The budget had a stormy reception in parliament but has gone to the third reading and is expected to pass.

The government has a lot going for it. As a result of Canada’s seven consecutive surpluses, the country has moved from having the second worst debt-to-GDP ratio in the G7 to having the best. And a 2004 KPMG study of international business costs in 11 countries showed Canada’s costs were the lowest.

Canada has continued to attract more than its fair share of global greenfield FDI. In the past 10 years, it has attracted about 6% of the global total, far more than its share in the world economy, which is less than 2%.

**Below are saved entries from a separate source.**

Lemma second_byte_inv b1 : byte_ok b1 -> 0 <= b1 .& kPayloadLenMask < 128 /\
  bit (negb (b1 .& kMaskBit =? 0)) kMaskBit .| (b1 .& kPayloadLenMask) = b1.
Proof.
  intros Hb.
  pose proof (forall_below (fun b1 => (0 <=? b1 .& kPayloadLenMask) && (b1 .& kPayloadLenMask <? 128) &&
    (bit (negb (b1 .& kMaskBit =? 0)) kMaskBit .| (b1 .& kPayloadLenMask) =? b1)) 256 ltac:(by vm_compute) b1 ltac:(unfold byte_ok in Hb; lia)) as H.
  cbv beta in H. apply andb_true_iff in H as [[H1 H2]%andb_true_iff H3]. split; [lia|by apply Z.eqb_eq].
Qed.

Lemma parse_length_inv b0 b1 tl len hs : bytes_ok (b0 :: b1 :: tl) -> parse_length (b0 :: b1 :: tl) = Some (len, hs) ->
  0 <= len < 2 ^ 63 /\ b0 :: b1 :: tl = b0 :: len_bytes (negb (b1 .& kMaskBit =? 0)) len ++ drop hs (b0 :: b1 :: tl) /\
  hs = S (length (len_bytes (negb (b1 .& kMaskBit =? 0)) len)).
Proof.
  intros Hb. inversion Hb as [|? ? _ Hb']; subst. inversion Hb' as [|? ? Hb1 Ht]; subst. destruct (second_byte_inv b1 Hb1) as [Hr E1].
  unfold parse_length. change (nth_byte (b0 :: b1 :: tl) 1) with b1. unfold len_bytes, kPayloadLen16Code, kPayloadLen16MaxExclusive, kPayloadLen64Code in *.
  set (m := negb (b1 .& kMaskBit =? 0)) in *. set (v := b1 .& kPayloadLenMask) in *. destruct (Z.ltb_spec v 126) as [Hv|Hv].
  - intros E; injection E as E2 E3; rewrite <- E2, <- E3; clear E2 E3. destruct (Z.ltb_spec v 126); [|lia]. cbn [length app drop]. rewrite E1, u8_small by done. split; [lia|done].
  - destruct (Z.eqb_spec v 126) as [Ev|Ev].
    + destruct tl as [|b2 [|b3 tl]]; [done|done|]. cbn [length Nat.ltb Nat.leb]. change (nth_byte (_ :: _) 2) with b2. change (nth_byte (_ :: _) 3) with b3.
      apply Forall_cons in Ht as [Hb2 [Hb3 _]%Forall_cons]. unfold byte_ok in Hb2, Hb3.
      rewrite lor_shl_add by lia. destruct (Z.ltb_spec (b2 * 2 ^ 8 + b3) 126) as [|Hlen]; [done|]. intros E; injection E as E2 E3; rewrite <- E2, <- E3; clear E2 E3.
      destruct (Z.ltb_spec (b2 * 2 ^ 8 + b3) 126); [lia|]. destruct (Z.ltb_spec (b2 * 2 ^ 8 + b3) 65536); [|lia]. rewrite Ev in E1. rewrite E1.
      bits. rewrite Z.div_add_l, (Z.div_small b3), Z.add_0_r, (Z.mod_small b2) by lia.
      rewrite (Z.add_comm _ b3), Z.mod_add, (Z.mod_small b3) by lia. split; [lia|done].
    + assert (Ev' : v = 127) by lia. cbn [length]. destruct (Nat.ltb_spec (S (S (length tl))) 10) as [|Hlt]; [done|].
      cbn [drop]. assert (Ht8 : bytes_ok (take 8 tl)) by (by apply Forall_take).
      assert (Hl8 : length (take 8 tl) = 8%nat) by (rewrite length_take; lia).
      pose proof (be_fold_small (take 8 tl) Ht8 ltac:(lia)) as Hs. pose proof (be_bytes_be_fold (take 8 tl) Ht8 ltac:(lia)) as Hf.
      rewrite Hl8 in Hs, Hf. rewrite !drop_0. set (len0 := be_fold 0 (take 8 tl)) in *. destruct (Z.ltb_spec len0 65536) as [|Hge]; [done|].
      rewrite top_bit by lia. destruct (Z.ltb_spec len0 (2 ^ 63)) as [Hlt'|]; [|done]. cbn [negb]. intros E; injection E as E2 E3; rewrite <- E2, <- E3; clear E2 E3.
      destruct (Z.ltb_spec len0 126); [lia|]. destruct (Z.ltb_spec len0 65536); [lia|]. rewrite Ev' in E1. rewrite E1, Hf.
      split; [lia|]. cbn [app drop length]. rewrite Hl8, take_drop. done.
Qed.
(* ===== verification/WsHandshake.v ===== *)
(** * WebSocket handshake

    Model of example/http-websocket/src/handshake.cpp: SHA-1, Base64, the
    tokens of a header value, and the recognition of an upgrade request.  A
    [uint32_t] of SHA-1 is an integer kept below [2^32]. *)
From S2P Require Import Prelude Utils Http1.

Local Open Scope Z_scope.

(** ** SHA-1 *)

Definition rotl (value bits : Z) : Z := u32 (value .<< bits) .| (value .>> (32 - bits)).

Definition pad_step (msg : bytes) : bytes + bytes :=
  if ((length msg + 8) mod 64 =? 0)%nat then inr msg else inl (msg ++ [0]).

(** The padded message; 64 rounds always reach the next block. *)
Definition sha1_pad (data : bytes) : option bytes :=
  let total_bits := u64 (#data * 8) in
  msg ← loop pad_step 64 (data ++ [0x80]);
  Some (msg ++ ((fun i => u8 ((total_bits .>> (i * 8)) .& 0xFF)) <$> [7; 6; 5; 4; 3; 2; 1; 0])).

(** [w[0..15]] of a chunk, last word first. *)
Definition chunk_words (chunk : bytes) : list Z :=
  rev ((fun i => u32 (nth_byte chunk (i * 4) .<< 24) .| (nth_byte chunk (i * 4 + 1) .<< 16)
                 .| (nth_byte chunk (i * 4 + 2) .<< 8) .| nth_byte chunk (i * 4 + 3)) <$> seq 0 16).

(** [w[16..79]], on the list with the last word first. *)
Fixpoint extend_words (n : nat) (w : list Z) : list Z :=
  match n with
  | O => w
  | S n => extend_words n (rotl (nth 2 w 0 .^ nth 7 w 0 .^ nth 13 w 0 .^ nth 15 w 0) 1 :: w)
  end.
Lemma handle_frame_bounded op fin payload st : bounded st -> #payload <= kMaxPayloadBytes -> bounded (handle_frame op fin payload st).1.
Proof.
  intros Hb Hp. unfold handle_frame. destruct (is_control_opcode op).
  - destruct (op =? Close); [|destruct (op =? Ping); [|done]]; cbn [fst].
    + eapply bounded_core; [|exact Hb]. rewrite close_after_flush_core. apply (send_close_core payload 0).
    + eapply bounded_core; [apply write_core|exact Hb].
  - destruct (handle_data op fin payload st) as [s|code] eqn:E; cbn [fst].
    + destruct (handle_data_bounded _ _ _ _ _ Hb Hp E) as [Hs _]. destruct fin; [|done]. by apply deliver_bounded.
    + eapply bounded_core; [apply fail_close_core|exact Hb].
Qed.

(** The receive buffer of a connection that waits for more. *)
Definition waits_small (st : WS) : Prop :=
  match phase st with
  | Sniffing => #(buffer st) < kMaxHandshakeBytes
  | ReadingHeader => #(buffer st) < 14
  | ReadingPayload => #(buffer st) < pending_payload_len st
  end.

Lemma header_sizes_small buf : ((header_sizes buf).2 <= 14)%nat.
Proof. unfold header_sizes. cbn [snd]. repeat case_match; lia. Qed.

Lemma check_header_bounded buf len base : check_header buf = inr (len, base) ->
  len <= kMaxPayloadBytes /\ (is_control_opcode (nth_byte buf 0 .& 0x0F) = true -> len <= 125).
Proof.
  unfold check_header. destruct (_ || _); [done|]. destruct (_ =? 0); [done|]. destruct (negb _); [done|].
  destruct (read_length buf) as [[l b]|]; [|done]. destruct (is_control_opcode _ && _) eqn:Ec; [done|].
  destruct (Z.ltb_spec kMaxPayloadBytes l); [done|]. intros [= <- <-]. split; [lia|]. intros Hc. rewrite Hc in Ec. cbn in Ec.
  apply orb_false_iff in Ec as [_ Ec]. lia.
Qed.
(** More bytes behind the buffer do not change an iteration that goes on. *)
Lemma process_step_add st st' x : process_step handler write_fails st = inl st' ->
  process_step handler write_fails (add_bytes x st) = inl (add_bytes x st').
Proof.
  unfold process_step. change (closing (add_bytes x st)) with (closing st). change (conn_open (add_bytes x st)) with (conn_open st).
  change (phase (add_bytes x st)) with (phase st). change (buffer (add_bytes x st)) with (buffer st ++ x).
  change (cur (add_bytes x st)) with (cur st). destruct (closing st || negb (conn_open st)); [done|].
  rewrite length_app. destruct (phase st).
  - destruct (Nat.ltb_spec (length (buffer st)) CONNECTION_PREFACE_LEN); [done|].
    rewrite (proj2 (Nat.ltb_ge _ _)) by lia. rewrite take_app_le by done. case_match; [done|]. intros [= <-].
    rewrite drop_app_le by done. f_equal. unfold write_frame, emit_event. destruct st. cbn. repeat case_match; done.
  - destruct (Nat.ltb_spec (length (buffer st)) 9); [done|]. rewrite (proj2 (Nat.ltb_ge _ _)) by lia. cbv zeta.
    rewrite parse_frame_header_app, drop_app_le by done. set (h := parse_frame_header (buffer st)).
    set (st1 := set_buffer (drop 9 (buffer st)) st).
    change (set_buffer (drop 9 (buffer st) ++ x) (add_bytes x st)) with (add_bytes x st1).
    change (our_settings (add_bytes x st1)) with (our_settings st1). case_match; [done|].
    case_match; intros [= <-]; [by rewrite handle_frame_add|done].
  - destruct (Z.ltb_spec (#(buffer st)) (cur_length (cur st))); [done|]. rewrite (proj2 (Z.ltb_ge _ _)) by lia. cbv zeta.
    intros [= <-]. rewrite take_app_le, drop_app_le by lia. f_equal.
    rewrite <- handle_frame_add. f_equal. by case_match.
Qed.

(** An iteration that returns either has closed the connection, or is waiting
    for bytes and has changed nothing. *)
Lemma process_step_return st r x : process_step handler write_fails st = inr r ->
  r = st \/ (closing r = true /\ process_step handler write_fails (add_bytes x st) = inr (add_bytes x r)).
Proof.
  unfold process_step. change (closing (add_bytes x st)) with (closing st). change (conn_open (add_bytes x st)) with (conn_open st).
  change (phase (add_bytes x st)) with (phase st). change (buffer (add_bytes x st)) with (buffer st ++ x).
  destruct (closing st || negb (conn_open st)); [intros [= <-]; by left|].
  rewrite length_app. destruct (phase st).
  - destruct (Nat.ltb_spec (length (buffer st)) CONNECTION_PREFACE_LEN); [intros [= <-]; by left|].
    rewrite (proj2 (Nat.ltb_ge _ _)) by lia. rewrite take_app_le by done. case_match; [|done]. intros [= <-]. by right.
  - destruct (Nat.ltb_spec (length (buffer st)) 9); [intros [= <-]; by left|]. rewrite (proj2 (Nat.ltb_ge _ _)) by lia. cbv zeta.
    rewrite parse_frame_header_app, drop_app_le by done.
    set (st1 := set_buffer (drop 9 (buffer st)) st).
    change (set_buffer (drop 9 (buffer st) ++ x) (add_bytes x st)) with (add_bytes x st1).
    change (our_settings (add_bytes x st1)) with (our_settings st1). case_match; [|by case_match]. intros [= <-].
    right. rewrite fatal_add. split; [|done]. unfold fatal, close_after_flush. by case_match.
  - destruct (Z.ltb_spec (#(buffer st)) (cur_length (cur st))); [intros [= <-]; by left|done].
Qed.

Definition rx_ok (st : H2) : Prop :=
  bytes_ok (buffer st) /\ (phase st = FramePayload -> 0 < cur_length (cur st)).

Lemma nth_byte_ok b i : bytes_ok b -> byte_ok (nth_byte b i).
Proof.
  intros Hb. unfold nth_byte. destruct (nth_in_or_default i b 0) as [Hi| ->]; [|done].
  by apply (proj1 (List.Forall_forall _ _) Hb).
Qed.

Lemma decode24_nonneg b : bytes_ok b -> 0 <= decode_uint24_be b.
Proof.
  intros Hb. unfold decode_uint24_be. rewrite !Z.lor_nonneg. pose proof (nth_byte_ok b 2 Hb). unfold u32, wrap, byte_ok in *.
  split; [|split]; [apply Z.mod_pos_bound; lia|apply Z.mod_pos_bound; lia|lia].
Qed.

(** Every iteration that goes on consumes input. *)
Lemma process_step_progress st st' : rx_ok st -> process_step handler write_fails st = inl st' ->
  rx_ok st' /\ (length (buffer st') < length (buffer st))%nat.
Proof.
  intros [Hb Hc]. unfold process_step. destruct (closing st || negb (conn_open st)); [done|].
  assert (Hdrop : forall n, bytes_ok (drop n (buffer st))) by (intros n; by apply Forall_drop).
  destruct (phase st) eqn:Ep.
  - destruct (Nat.ltb_spec (length (buffer st)) CONNECTION_PREFACE_LEN) as [|Hl]; [done|]. case_match; [done|]. intros [= <-].
    set (st1 := set_our_settings _ _).
    pose proof (rx_neutral_keeps _ st1 (write_frame_rx (build_settings_frame (our_settings st1) false))) as Hk.
    injection Hk as Hb' _ _. split; [split; [cbn [buffer set_phase]; rewrite Hb'; apply Hdrop|done]|].
    cbn [buffer set_phase]. rewrite Hb'. cbn [buffer st1 set_our_settings set_buffer]. rewrite length_drop.
    unfold CONNECTION_PREFACE_LEN in *. lia.
  - destruct (Nat.ltb_spec (length (buffer st)) 9); [done|]. cbv zeta. case_match; [done|].
    set (st1 := set_buffer _ _). set (h := parse_frame_header _). case_match.
    + intros [= <-]. pose proof (rx_neutral_keeps _ st1 (handle_frame_rx (cur_type h) (cur_flags h) (cur_stream_id h) [])) as Hk.
      injection Hk as Hb' Hp' _. split; [split; [rewrite Hb'; apply Hdrop|rewrite Hp'; cbn; by rewrite Ep]|].
      rewrite Hb'. cbn. rewrite length_drop. lia.
    + intros [= <-]. split; [split; [apply Hdrop|]|cbn; rewrite length_drop; lia].
      intros _. cbn [cur set_phase set_cur]. pose proof (decode24_nonneg (buffer st) Hb).
      unfold h in *. cbn [cur_length parse_frame_header] in *. lia.
  - destruct (Z.ltb_spec (#(buffer st)) (cur_length (cur st))); [done|]. cbv zeta. intros [= <-].
    set (st1 := set_phase FrameHeaderPhase _). specialize (Hc eq_refl).
    pose proof (rx_neutral_keeps _ st1 (handle_frame_rx (cur_type (cur st)) (cur_flags (cur st)) (cur_stream_id (cur st))
      (take (Z.to_nat (cur_length (cur st))) (buffer st)))) as Hk. injection Hk as Hb' Hp' _.
    assert (E : buffer st1 = drop (Z.to_nat (cur_length (cur st))) (buffer st)) by (unfold st1; by case_match).
    match type of Hb' with _ = ?b => change b with (buffer st1) in Hb' end.
    split; [split; [rewrite Hb', E; apply Hdrop|rewrite Hp'; done]|]. rewrite Hb', E, length_drop. lia.
Qed.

The government’s strong fiscal position and lower debt burden have meant more resources are available to spend on pressing problems like healthcare, defence and Kyoto commitments, while maintaining the country’s corporate tax advantage relative to the US. Once the measures in the 2005 budget are fully in place in 2008, the corporate surtax – originally introduced to help fight the federal deficit – will be eliminated and the general corporate income tax rate will be reduced to 19% from 21%.

Spending growth

The reaction from the business community was generally favourable. “The biggest concern for business leaders is the overall rate of spending growth,” says David Stewart-Patterson, executive vice-president of the Canadian Council of Chief Executives (CCCE), which represents the heads of about 150 leading domestic companies. “Much of the new spending is going to meet very important priorities, from improving healthcare to strengthening our armed forces. But overall programme spending is up by 12% this year and has grown 44% over the past five years.”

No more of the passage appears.